Le vicende contestate, che per il tribunale non sono stati fenomeni sporadici e occasionali, definiscono quello che la Figc ha definito “vero e proprio 'modus operandi' di una delle Società più blasonate a livello europeo per un lunghissimo arco di tempo”, modus terminato per aver saputo “delle attività di indagine della Procura della Repubblica di Torino”.

E ancora per “l'ampiezza temporale del fenomeno descritto in deferimento, l’entità dei tagliandi e degli abbonamenti distribuiti oltre il limite normativo agli esponenti del tifo organizzato induce a ritenere violata la disciplina in questione”.

Agnelli per la Figc non ha fatto nulla per “il perpetrarsi di tali gravissime condotte”, perché il presidente “non solo non ha mai delegato l'allora direttore commerciale Francesco Calvo a gestire i rapporti con la tifoseria ultras ma neppure ha mai “esercitato un’attività di controllo e di verifica in ordine all'operato dei soggetti delegati”.

“L'intero management – scrive la figc – sarebbe stato votato a ricucire i rapporti con gli ultras e ad addolcire ogni confronto con i Club, al punto da favorire concretamente ed espressamente le continue richieste di agevolazioni così da rendersi disponibili a scendere a patti pur di non urtare la suscettibilità dei tifosi, il cui livore avrebbe comportato multe e sanzioni alla Juventus”. E non solo, perché lo stadio della Juventus “necessitava di un preconfezionato ordine gestionale delle curve al cui interno avrebbero dovuto albergare tutti i tifosi più "caldi", in modo tale da avere la immediata percezione di cosa stesse accadendo sugli spalti”. Il fulcro sarebbe proprio qui, dal momento che si spiega la motivazione delle giustificazioni della tifoseria le cui azioni, sono stati “accettati dalla Presidenza.

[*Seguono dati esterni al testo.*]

(* ===== verification/Entra.v ===== *)
(** auth/entra.py: the sign-in at Microsoft Entra with the device code grant.

    The MSAL client and its packages are parameters: a client is a record of
    computations on a world of its own, and what it is made from is recorded in
    its parameters.  The file shows that a token comes from the client or not at
    all, and that an account in the cache is asked first. *)

From S2P Require Import Prelude PyFloat PyVal Moves Json Crypto Models Policy Rbac Orders SemVer PyText Tokens.

Section Entra.
Context {W : Type}.

(** [msal.PublicClientApplication] *)
Record msal_client := {
  get_accounts : M W (list pyval);
  acquire_token_silent : list string → pyval → M W pyval;
  initiate_device_flow : list string → M W pyval;
  acquire_token_by_device_flow : pyval → M W pyval
}.

Record msal_parameters := {
  mp_client_id : string;
  mp_authority : string;
  mp_token_cache : option string   (** the path of the protected cache *)
}.

(** The packages that are installed: the factory of [msal], and what
    [msal_extensions] does when it opens the cache at a path. *)
Record msal_packages := {
  mk_msal : option (msal_parameters → M W msal_client);
  mk_extensions : option (string → M W unit)
}.

(** ** [EntraDeviceAuthorizationClient] *)

Record EntraDeviceAuthorizationClient := {
  dc_config : EntraOIDCConfig;
  dc_scopes : list string;
  dc_factory : option (msal_parameters → M W msal_client);
  dc_cache_path : option string
}.

(** The elements of the scopes: a text is a sequence of its characters. *)
Definition scope_items (scopes : pyval) : res (list pyval) :=
  match scopes with
  | PList l => Ok l
  | PStr s => Ok (map PStr (split_chars "" s))
  | PDict d => Ok (map (λ kv, PStr kv.1) d)
  | _ => Raise (TypeError "object is not iterable")
  end.

Definition entra_client_init (config : EntraOIDCConfig) (scopes : pyval)
    (factory : option (msal_parameters → M W msal_client)) (cache_path : option string)
    : res EntraDeviceAuthorizationClient :=
  let invalid := ValueError "at least one non-empty Entra scope is required" in
  fail_if (negb (truthy scopes)) invalid ;;
  items ← scope_items scopes;
  fail_if (existsb (λ v, negb (is_str v && truthy v)) items) invalid ;;
  Ok {| dc_config := config; dc_scopes := map py_str items; dc_factory := factory; dc_cache_path := cache_path |}.

(** [isinstance(result, dict) and isinstance(result.get("access_token"), str)] *)
Definition token_result (v : pyval) : bool :=
  match v with PDict d => is_str (dict_get "access_token" d) | _ => false end.

(** [str(error)] of what the provider reports. *)
Definition flow_error (result : pyval) : res string :=
  match result with
  | PDict d =>
      match dict_get_or "error_description" (dict_get_or "error" (PStr "unknown error") d) d with
      | PStr s => Ok s
      | _ => unmodelled "an error that is no text"
      end
  | _ => Ok "invalid token response"
  end.

(** The factory of the client, with the cache when it is the package's. *)
Definition client_factory (P : msal_packages) (c : EntraDeviceAuthorizationClient)
    : M W ((msal_parameters → M W msal_client) * option string) :=
  match dc_factory c with
  | Some factory => mret (factory, None)
  | None =>
      match mk_msal P with
      | None => raise (RuntimeError
          "Entra device login requires MSAL; install governed-autonomy-substrate[entra]")
      | Some factory =>
          match dc_cache_path c with
          | None => mret (factory, None)
          | Some path =>
              match mk_extensions P with
              | None => raise (RuntimeError ("protected Entra token caching requires the entra extra " +:+
                                             "(MSAL and msal-extensions)"))
              | Some open_cache => open_cache path ;; mret (factory, Some path)
              end
          end
      end
  end.

(** The device flow: [output] shows the provider's message. *)
Definition device_flow (client : msal_client) (scopes : list string) (output : string → M W unit) : M W pyval :=
  flow ← initiate_device_flow client scopes;
  raise_if (match flow with
            | PDict d => negb (truthy (dict_get "user_code" d) && truthy (dict_get "device_code" d))
            | _ => true
            end) (RuntimeError "Microsoft Entra did not return a valid device authorization flow") ;;
  match flow with
  | PDict d => match dict_get "message" d with
               | PStr message => if String.eqb message "" then mret tt else output message
               | _ => mret tt
               end
  | _ => mret tt
  end ;;
  result ← acquire_token_by_device_flow client flow;
  if token_result result then mret result
  else
    error ← lift_res (flow_error result);
    raise (RuntimeError ("Microsoft Entra device authorization failed: " +:+ error)).

Definition acquire_token (P : msal_packages) (c : EntraDeviceAuthorizationClient) (output : string → M W unit)
    (interactive : bool) : M W pyval :=
  fc ← client_factory P c;
  client ← fc.1 {| mp_client_id := eo_client_id (dc_config c);
                   mp_authority := "https://login.microsoftonline.com/" +:+ eo_tenant_id (dc_config c);
                   mp_token_cache := fc.2 |};
  accounts ← get_accounts client;
  silent ← match accounts with
           | account :: _ =>
               result ← acquire_token_silent client (dc_scopes c) account;
               mret (if token_result result then Some result else None)
           | [] => mret None
           end;
  match silent with
  | Some result => mret result
  | None => if interactive then device_flow client (dc_scopes c) output else mret (PDict [])
  end.
End Entra.
Arguments msal_client : clear implicits.
Arguments msal_packages : clear implicits.
Arguments EntraDeviceAuthorizationClient : clear implicits.

(** * Lemmas *)

Section EntraLemmas.
Context {W : Type}.
Implicit Types (P : msal_packages W) (c : EntraDeviceAuthorizationClient W) (w : W).

Lemma device_flow_token (client : msal_client W) scopes output w r w' :
  device_flow client scopes output w = (Ok r, w') → token_result r = true.
Proof.
  unfold device_flow. intros H. apply M_bind_ok in H as (flow & w1 & _ & H).
  apply M_bind_ok in H as ([] & w2 & _ & H). apply M_bind_ok in H as ([] & w3 & _ & H).
  apply M_bind_ok in H as (result & w4 & _ & H). destruct (token_result result) eqn:Ht.
  - by injection H as <- <-.
  - by apply M_bind_ok in H as (e & w5 & _ & H).
Qed.

(** A sign-in that returns has an access token; only without interaction it may
    have none. *)
Lemma acquire_token_result P c output interactive w r w' :
  acquire_token P c output interactive w = (Ok r, w') →
  token_result r = true ∨ (interactive = false ∧ r = PDict []).
Proof.
  unfold acquire_token. intros H. do 4 (apply M_bind_ok in H as (? & ? & ? & H)).
  match goal with H : (match ?x with [] => _ | _ :: _ => _ end) _ = (Ok ?o, _) |- _ =>
    assert (match o with Some r => token_result r = true | None => True end) as Hs end.
  { repeat case_match; simplify_eq; try done. inv_ok. by destruct (token_result _) eqn:?; simplify_eq. }
  match goal with _ : match ?o with Some _ => _ | None => True end |- _ => destruct o end.
  - injection H as <- <-. by left.
  - destruct interactive; [left; by eapply device_flow_token|]. injection H as <- <-. by right.
Qed.

(** An account of the cache whose token the client renews in silence ends the
    sign-in: no flow is started and nothing is shown. *)
Lemma cached_account_first P c output interactive w factory client account accounts result w1 w2 w3 w4 :
  client_factory P c w = (Ok factory, w1) →
  factory.1 {| mp_client_id := eo_client_id (dc_config c);
               mp_authority := "https://login.microsoftonline.com/" +:+ eo_tenant_id (dc_config c);
               mp_token_cache := factory.2 |} w1 = (Ok client, w2) →
  get_accounts client w2 = (Ok (account :: accounts), w3) →
  acquire_token_silent client (dc_scopes c) account w3 = (Ok result, w4) → token_result result = true →
  acquire_token P c output interactive w = (Ok result, w4).
Proof.
  intros H1 H2 H3 H4 Ht. unfold acquire_token, mbind, M_bind, mret, M_ret. by rewrite H1, H2, H3, H4, Ht.
Qed.
End EntraLemmas.

(** ** Witnesses: a client that counts its device flows *)

Definition toy_msal (accounts : list pyval) (silent : pyval) : msal_client nat :=
  {| get_accounts := mret accounts;
     acquire_token_silent := λ _ _, mret silent;
     initiate_device_flow := λ _, modify S ;; mret (PDict [("user_code", PStr "U"); ("device_code", PStr "D")]);
     acquire_token_by_device_flow := λ _, mret (PDict [("access_token", PStr "t")]) |}.

Definition toy_device (client : msal_client nat) : EntraDeviceAuthorizationClient nat :=
  {| dc_config := {| eo_tenant_id := "t"; eo_client_id := "c" |}; dc_scopes := ["s"];
     dc_factory := Some (λ _, mret client); dc_cache_path := None |}.

Definition no_packages : msal_packages nat := {| mk_msal := None; mk_extensions := None |}.

Lemma acquire_token_result_witness :
  acquire_token no_packages (toy_device (toy_msal [] PNone)) (λ _, mret tt) true 0%nat =
    (Ok (PDict [("access_token", PStr "t")]), 1%nat) ∧
  token_result (PDict [("access_token", PStr "t")]) = true.
Proof.
  split; [reflexivity|].
  destruct (acquire_token_result no_packages (toy_device (toy_msal [] PNone)) (λ _, mret tt) true 0%nat
    (PDict [("access_token", PStr "t")]) 1%nat eq_refl) as [H|[H _]]; [exact H|discriminate H].
Defined.

Lemma cached_account_first_witness :
  acquire_token no_packages (toy_device (toy_msal [PNone] (PDict [("access_token", PStr "cached")])))
    (λ _, mret tt) true 0%nat = (Ok (PDict [("access_token", PStr "cached")]), 0%nat).
Proof. eapply cached_account_first; reflexivity. Defined.
(* ===== verification/HttpSessions.v ===== *)
(** http_api.py: browser sessions of the OIDC sign-in.  [_OIDCSessionStore]
    keeps one-time login states and sessions in memory, within a bound, or in a
    repository shared by several servers; [PostgresOIDCSessionRepository] is
    that repository.

    Random tokens and the clock are arguments.  In PostgreSQL the tables exist,
    the server's [to_timestamp] and [jsonb] are parameters, and failures of the
    connection are left out.  The file shows that the store stays within its
    bound, that a login state is used once, and which identity a session
    gives. *)

From S2P Require Import Prelude PyFloat PyVal Json Sha256 Base64 Crypto Models Policy Rbac Orders SemVer PyText Jobs JobsPostgres Trust Anchors Replay Storage Arbiter PolicyRegistry ReplayStore Mesh Issuer Engine Deployment Service Observability Platform Lines Worker Tokens IdentityStore.

Definition LOGIN_STATE_TTL_SECONDS : Z := 600.
Definition MAX_BROWSER_SESSION_SECONDS : Z := 8 * 60 * 60.

Record PendingOIDCLogin := {
  pl_nonce : string;
  pl_code_verifier : string;
  pl_expires_at : spec_float;
  pl_next_path : string
}.

Record BrowserSession := { bs_identity : RuntimeIdentity; bs_expires_at : spec_float }.

(** The protocol [OIDCSessionRepository]. *)
Class OIDCSessionRepository (R : Type) := {
  or_save_pending : string → PendingOIDCLogin → M R unit;
  or_consume_pending : string → spec_float → M R (option PendingOIDCLogin);
  or_save_session : string → BrowserSession → M R unit;
  or_get_session : string → spec_float → M R (option BrowserSession);
  or_revoke_session : string → M R unit
}.

Definition session_key (session_token : string) : string := sha256_hex session_token.

(** ** The store *)

Section Store.
Context {R : Type} `{OIDCSessionRepository R}.
Lemma shared_token_true rq path :
  shared_token_authorized A (rq_command rq) path (header_or rq "authorization") = Ok true →
  if ap_oidc_only A then health_probe rq path else shared_token (header_or rq "authorization").
Proof.
  unfold shared_token_authorized. destruct (ap_oidc_only A); [apply health_probe_true|].
  destruct (falsy_opt (ap_bearer_token A)) eqn:Hb.
  - intros (t & Ht & Hs)%bearer_matches_true. by eapply SharedOperator.
  - apply falsy_opt_false in Hb as (b & Hb & _). intros H.
    destruct (bearer_matches (ap_operator_token A) _) as [[]|] eqn:Ho; cbn in H; [| |done].
    + apply bearer_matches_true in Ho as (t & Ht & Hs). by eapply SharedOperator.
    + destruct (bearer_matches (ap_bearer_token A) _) as [[]|] eqn:Hbe; cbn in H; [| |done].
      * apply bearer_matches_true in Hbe as (t & Ht & Hs). eapply SharedBearer; [done|by left].
      * rewrite Hb in H. apply compare_digest_true in H. eapply SharedBearer; [done|by right].
Qed.

Lemma by_token_ok r a : by_token r = Ok (Some a) → r = Ok true ∧ a = no_attributes.
Proof. destruct r as [[]|]; cbn; by intros [= <-]. Qed.

(** What the attributes of an accepted request stand for. *)
Inductive accepted (path : string) (rq : http_request) s : request_attributes → Prop :=
| AcceptedKey k :
    ap_oidc_validator A = None → ap_oidc_only A = false →
    operator_key A (bearer_credential (header_or rq "authorization")) s = Some k →
    String.prefix "/admin" path = true → accepted path rq s (operator_attributes k)
| AcceptedIdentity session base i :
    identity_source rq s base → enriched_from (hs_identity s) base i →
    accepted path rq s (identity_attributes session i)
| AcceptedToken :
    ap_oidc_only A = false → shared_token (header_or rq "authorization") →
    ap_oidc_validator A = None ∨ bearer_credential (header_or rq "authorization") = "" →
    accepted path rq s no_attributes
| AcceptedProbe : health_probe rq path → accepted path rq s no_attributes.

Lemma operator_key_some credential s k :
  operator_key A credential s = Some k → ap_oidc_validator A = None ∧ ap_oidc_only A = false.
Proof.
  unfold operator_key, no_oidc. destruct (hs_operators s); [|done].
  destruct (ap_oidc_validator A); [done|]. by destruct (ap_oidc_only A).
Qed.

Lemma validated_identity_ok V rq s i s' :
  ap_oidc_validator A = Some V →
  validated_identity A E V rq (bearer_credential (header_or rq "authorization")) s = (Ok (Some i), s') →
  identity_source rq s i ∧ hs_identity s' = hs_identity s.
Proof.
  intros HV. unfold validated_identity. rewrite M_bind_run. unfold try_except, on_keys, zoom.
  rewrite M_bind_run.
  destruct (oidc_validate _ _ _ _ _ _) as [[id|e] keys] eqn:Hv; cbn; [|by destruct e].
  intros H. apply M_bind_ok in H as (j & s1 & [Hf ->]%lift_res_ok & H). injection H as <- <-.
  split; [by eapply FromToken|done].
Qed.

Lemma session_identity_ok rq s i s' :
  session_identity A E rq s = (Ok (Some i), s') → identity_source rq s i ∧ hs_identity s' = hs_identity s.
Proof.
  unfold session_identity. rewrite M_bind_run. unfold get_state.
  destruct (hs_sessions s) as [o|] eqn:Ho; [|done].
  destruct (cookie_value _ _) as [token|] eqn:Hc; [|done]. rewrite M_bind_run. unfold on_sessions.
  destruct (get_session _ _ _) as [[[[j|b]|]|e] o'] eqn:Hg; [|done..]. intros [= <- <-].
  split; [by eapply FromSession|done].
Qed.

Lemma session_identity_none rq s s' :
  session_identity A E rq s = (Ok None, s') → hs_identity s' = hs_identity s.
Proof.
  unfold session_identity. rewrite M_bind_run. unfold get_state.
  destruct (hs_sessions s) as [o|] eqn:Ho; [|by intros [= <-]].
  destruct (cookie_value _ _) as [token|] eqn:Hc; [|by intros [= <-]]. rewrite M_bind_run. unfold on_sessions.
  destruct (get_session _ _ _) as [[[[j|b]|]|e] o'] eqn:Hg; [done..| |done]. by intros [= <-].
Qed.

Lemma authenticated_accepted path rq s a s' :
  authenticated A E path rq s = (Ok (Some a), s') → accepted path rq s a.
Proof.
  unfold authenticated. rewrite M_bind_run. unfold get_state.
  set (credential := bearer_credential (header_or rq "authorization")).
  destruct (operator_key A credential s) as [k|] eqn:Hk.
  { destruct (String.prefix "/admin" path) eqn:Hp; [|done]. intros [= <- _].
    pose proof (operator_key_some _ _ _ Hk) as [? ?]. by apply AcceptedKey. }
  assert (∀ s', (identity ← session_identity A E rq;
     match identity with
     | Some i => enriched_attributes E true i
     | None => lift_res (by_token (shared_token_authorized A (rq_command rq) path (header_or rq "authorization")))
     end) s = (Ok (Some a), s') →
     (ap_oidc_validator A = None ∨ credential = "") → accepted path rq s a) as Hsession.
  { intros s1 H Hor. apply M_bind_ok in H as ([i|] & s2 & Hi & H).
    - apply session_identity_ok in Hi as [Hsrc Heq]. apply enriched_attributes_ok in H as (j & -> & Hj).
      rewrite Heq in Hj. by eapply AcceptedIdentity.
    - apply lift_res_ok in H as [[Htok%shared_token_true ->]%by_token_ok _].
      destruct (ap_oidc_only A) eqn:Hon; [by apply AcceptedProbe|by apply AcceptedToken]. }
  destruct (ap_oidc_validator A) as [V|] eqn:HV; [|intros H; eapply Hsession; [done|by left]].
  destruct (String.eqb_spec credential "") as [Hc|Hc]; [intros H; eapply Hsession; [done|by right]|].
  intros H. apply M_bind_ok in H as ([i|] & s2 & Hi & H).
  - apply validated_identity_ok in Hi as [Hsrc Heq]; [|done].
    apply enriched_attributes_ok in H as (j & -> & Hj). rewrite Heq in Hj. by eapply AcceptedIdentity.
  - apply lift_res_ok in H as [[Htok%health_probe_true ->]%by_token_ok _]. by apply AcceptedProbe.
Qed.

(** ** Gates *)

Lemma existsb_nonempty {X} (l : list X) : negb (existsb (λ _, true) l) = false ↔ l ≠ [].
Proof. by destruct l. Qed.

(** A role that opens a route. *)
Definition opens (required : list Role) (roles : list string) : Prop :=
  role_value PLATFORM_ADMIN ∈ roles ∨ ∃ r, r ∈ required ∧ role_value r ∈ roles.

Lemma role_granted_opens roles required : role_granted roles required = true ↔ opens required roles.
Proof.
  unfold role_granted, opens. rewrite orb_true_iff, str_in_spec, existsb_exists.
  apply or_iff_compat_l. setoid_rewrite str_in_spec. by setoid_rewrite <-list_elem_of_In.
Qed.

Definition attribute_roles (a : request_attributes) : list string :=
  match at_identity a with Some i => ri_roles i | None => at_roles a end.

Lemma admin_authorized_true a rq method route :
  admin_authorized A a rq method route = Ok true →
  admin_required_roles method route ≠ [] ∧
  ((ap_oidc_validator A = None ∧ ap_oidc_only A = false ∧
    ∃ t, ap_operator_token A = Some t ∧
      join "" (strip_chars (bearer_scheme (header_or rq "authorization")).2) = t) ∨
   opens (admin_required_roles method route) (attribute_roles a)).
Proof.
  unfold admin_authorized. destruct (negb (existsb _ _)) eqn:He; [done|].
  apply existsb_nonempty in He. intros H. split; [done|].
  destruct (bearer_scheme _) as [bearer credential]. cbn [snd].
  destruct (ap_operator_token A) as [t|].
  - unfold no_oidc in H. destruct (ap_oidc_validator A); cbn [andb mbind res_bind] in H;
      [right; apply role_granted_opens; by injection H|].
    destruct (ap_oidc_only A); cbn [andb negb mbind res_bind] in H; [right; apply role_granted_opens; by injection H|].
    destruct bearer; [|right; apply role_granted_opens; by injection H].
    destruct (compare_digest _ t) as [[]|] eqn:Hc; cbn in H; [| |done].
    + apply compare_digest_true in Hc. left. split_and!; [done|done|by exists t].
    + right. apply role_granted_opens. by injection H.
  - right. apply role_granted_opens. by injection H.
Qed.

Lemma string_prefix_app p r : String.prefix p r = true ↔ ∃ q, r = p +:+ q.
Proof.
  revert r. induction p as [|c p IH]; intros r; simpl.
  - split; [by exists r|by destruct r].
  - destruct r as [|d r]; [split; [done|by intros [q ?]]|].
    change (String.prefix (String c p) (String d r)) with (if ascii_dec c d then String.prefix p r else false).
    destruct (ascii_dec c d) as [<-|Hne].
    + transitivity (∃ q, r = p +:+ q); [apply IH|]. split; intros [q Hq]; exists q; congruence.
    + split; [done|intros [q Hq]; congruence].
Qed.

Lemma strip_prefix_some p r q : strip_prefix p r = Some q → r = p +:+ q.
Proof.
  revert r. induction p as [|c p IH]; intros r; cbn; [by intros [= ->]|].
  destruct r as [|d r]; [done|]. destruct (Ascii.eqb_spec c d) as [<-|]; [|done]. by intros ->%IH.
Qed.

(** The tables only name administration routes. *)
Lemma admin_roles_route method route :
  admin_required_roles method route ≠ [] → String.prefix "/admin" route = true.
Proof.
  assert (∀ l, forallb (String.prefix "/admin") l = true → str_in route l = true →
    String.prefix "/admin" route = true) as Hin.
  { intros l Hl Hr%str_in_spec. rewrite forallb_forall in Hl. by apply Hl, list_elem_of_In. }
  assert (∀ p, String.prefix "/admin" p = true → String.prefix p route = true →
    String.prefix "/admin" route = true) as Hpre.
  { intros p [q Hq]%string_prefix_app [r Hr]%string_prefix_app. apply string_prefix_app.
    exists (q +:+ r). by rewrite Hr, Hq, string_app_assoc. }
  assert (∀ p q, String.prefix "/admin" p = true → segment_between p q route = true →
    String.prefix "/admin" route = true) as Hseg.
  { intros p q Hp Hs. apply (Hpre p); [done|]. unfold segment_between in Hs.
    destruct (strip_prefix p route) as [r|] eqn:Hr; [|done]. apply strip_prefix_some in Hr as ->.
    apply string_prefix_app. by exists r. }
  unfold admin_required_roles. intros H.
  repeat match type of H with
  | context [if str_in route ?l then _ else _] => destruct (str_in route l) eqn:?; [by eapply (Hin l)|]
  | context [if String.eqb route ?x then _ else _] =>
      destruct (String.eqb_spec route x) as [->|]; [done|]
  | context [if String.prefix ?p route then _ else _] => destruct (String.prefix p route) eqn:?; [by eapply (Hpre p)|]
  | context [if segment_between ?p ?q route then _ else _] =>
      destruct (segment_between p q route) eqn:?; [by eapply (Hseg p q)|]
  | context [if segment_between ?p ?q route || _ then _ else _] =>
      destruct (segment_between p q route) eqn:?; [by eapply (Hseg p q)|]; cbn [orb] in H
  | context [if String.eqb route ?x || _ then _ else _] =>
      destruct (String.eqb_spec route x) as [->|]; [done|]; cbn [orb] in H
  | context [if ?b then _ else _] => destruct b
  end; done.
Qed.
End AuthLemmas.

(** A completed sign-in, from its callback. *)
Record signed_in `{U : UnicodeData} `{JC : JWTCrypto} {T} {R} `{OR : OIDCSessionRepository R} {PV}
    (A : AuthenticatedAPI) (E : auth_env (T := T) (PV := PV)) (rq : http_request)
    (s s' : auth_state (T := T) (R := R) (PV := PV)) (response : http_response) : Prop := {
  sg_flow : ∃ client V o query state code pending o1 tokens id keys token max_age o2,
    ap_auth_client A = Some client ∧ ap_login_validator A = Some V ∧ hs_sessions s = Some o ∧
    request_query rq = Ok query ∧ query_values "state" query = [state] ∧
    query_values "code" query = [code] ∧ query_values "error" query = [] ∧
    cookie_value rq (state_cookie_name (ap_cookie_secure A)) = Some state ∧
    consume_login (en_session_now E) state o = (Ok pending, o1) ∧
    exchange_code (en_http_post E) client code (pl_code_verifier pending) = Ok tokens ∧
    oidc_validate V (en_login_provider E) (en_validator_now E) (Some (pl_nonce pending))
      (dict_get "id_token" tokens) (hs_keys s) = (Ok id, keys) ∧
    create_session (en_session_now E) (en_session_token E) id o1 = (Ok (token, max_age), o2) ∧
    hs_sessions s' = Some o2 ∧
    ("Set-Cookie", session_cookie (ap_cookie_secure A) token max_age) ∈ rs_headers response ∧
    ("Location", pl_next_path pending) ∈ rs_headers response
}.
(* ===== verification/HttpRoutes.v ===== *)
(** http_api.py: the request handler.  Each command splits the target, asks the
    rate limiter, authenticates, applies the tables of roles and then dispatches
    on the path; an exception that no route catches ends the request without a
    response. *)

From stdpp Require Import gmap.
From S2P Require Import Prelude PyFloat PyVal Json Sha256 Base64 Crypto Models Policy Rbac Orders SemVer PyText PolicyStorage VersionedRegistry Jobs JobsPostgres Trust Anchors Replay Storage Arbiter PolicyRegistry ReplayStore Mesh Issuer Engine Deployment PlatformAdmin Service Observability Platform Lines OperatorAuth Worker Tokens IdentityStore HttpSessions HttpRequest HttpAuth HttpApi OpenApi.

Definition API_VERSION : string := "1".

(** [isinstance(e, sqlite3.Error)] *)
Definition is_sqlite_error (e : exn) : bool :=
  match e with
  | OtherError c _ => str_in c ["Error"; "DatabaseError"; "IntegrityError"; "OperationalError"; "ProgrammingError";
                                "InterfaceError"; "DataError"; "InternalError"; "NotSupportedError"]
  | _ => false
  end.
Definition is_job_store_error (e : exn) : bool := match e with JobStoreError _ => true | _ => false end.

(** [s.strip(chars)] for ASCII characters *)
Fixpoint lstrip_by (f : ascii → bool) (s : string) : string :=
  match s with String c r => if f c then lstrip_by f r else s | EmptyString => s end.
Fixpoint rstrip_by (f : ascii → bool) (s : string) : string :=
  match s with
  | String c r => match rstrip_by f r with
                  | EmptyString => if f c then "" else String c ""
                  | r' => String c r'
                  end
  | EmptyString => s
  end.
Definition strip_by (f : ascii → bool) (s : string) : string := rstrip_by f (lstrip_by f s).

(** The message of an exception, stripped of quotation marks. *)
Definition quote_mark (c : ascii) : bool := Ascii.eqb c "'" || Ascii.eqb c (ascii_of_N 34).
Definition stripped_message (e : exn) : string := strip_by quote_mark (exn_str e).

(** [s or d] *)
Definition or_text (s d : string) : string := if String.eqb s "" then d else s.

(** [[part for part in remainder.split("/") if part]] *)
Definition is_slash (c : ascii) : bool := Ascii.eqb c "/".
Definition route_parts (prefix route : string) : list string :=
  List.filter (λ p, negb (String.eqb p "")) (split_on "/" (strip_by is_slash (default "" (strip_prefix prefix route)))).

In questo contesto devono essere inquadrate anche le condotte contestate dall'Agnelli”.

Nessun rapporto con Rocco Dominello, l’ultrà bianconero leader di una sezione dei Drughi, recentemente condannato a 7 anni di reclusione in un processo di 'ndrangheta. È quanto ha stabilito la Figc per cui dall'esame degli atti non sono stati trovati riscontri del fatto che “soggetti malavitosi sarebbero stati infiltrati nella tifoseria e che la dirigenza juventina avrebbe avuto una 'consapevole' correlazione con gli stessi”. Il tribunale si è quindi soffermato su un episodio che chiama in causa Agnelli che avrebbe intrattenuto un incontro con Rocco Dominello, il Tribunale fa sapere che “questa frequentazione avvenne in maniera decisamente sporadica ma soprattutto inconsapevole con riferimento alla conoscenza del presunto ruolo malavitoso dei soggetti citati. Del resto risulta per tabulas che la notizia ufficiale riferita alla presunta appartenenza dei citati soggetti a cosche illecite, venne resa pubblica in epoca successiva rispetto ai rapporti intercorrenti tra la dirigenza e la tifoseria, e che non appena appresa la notizia connessa allo status malavitoso, ogni contatto ebbe immediato termine”.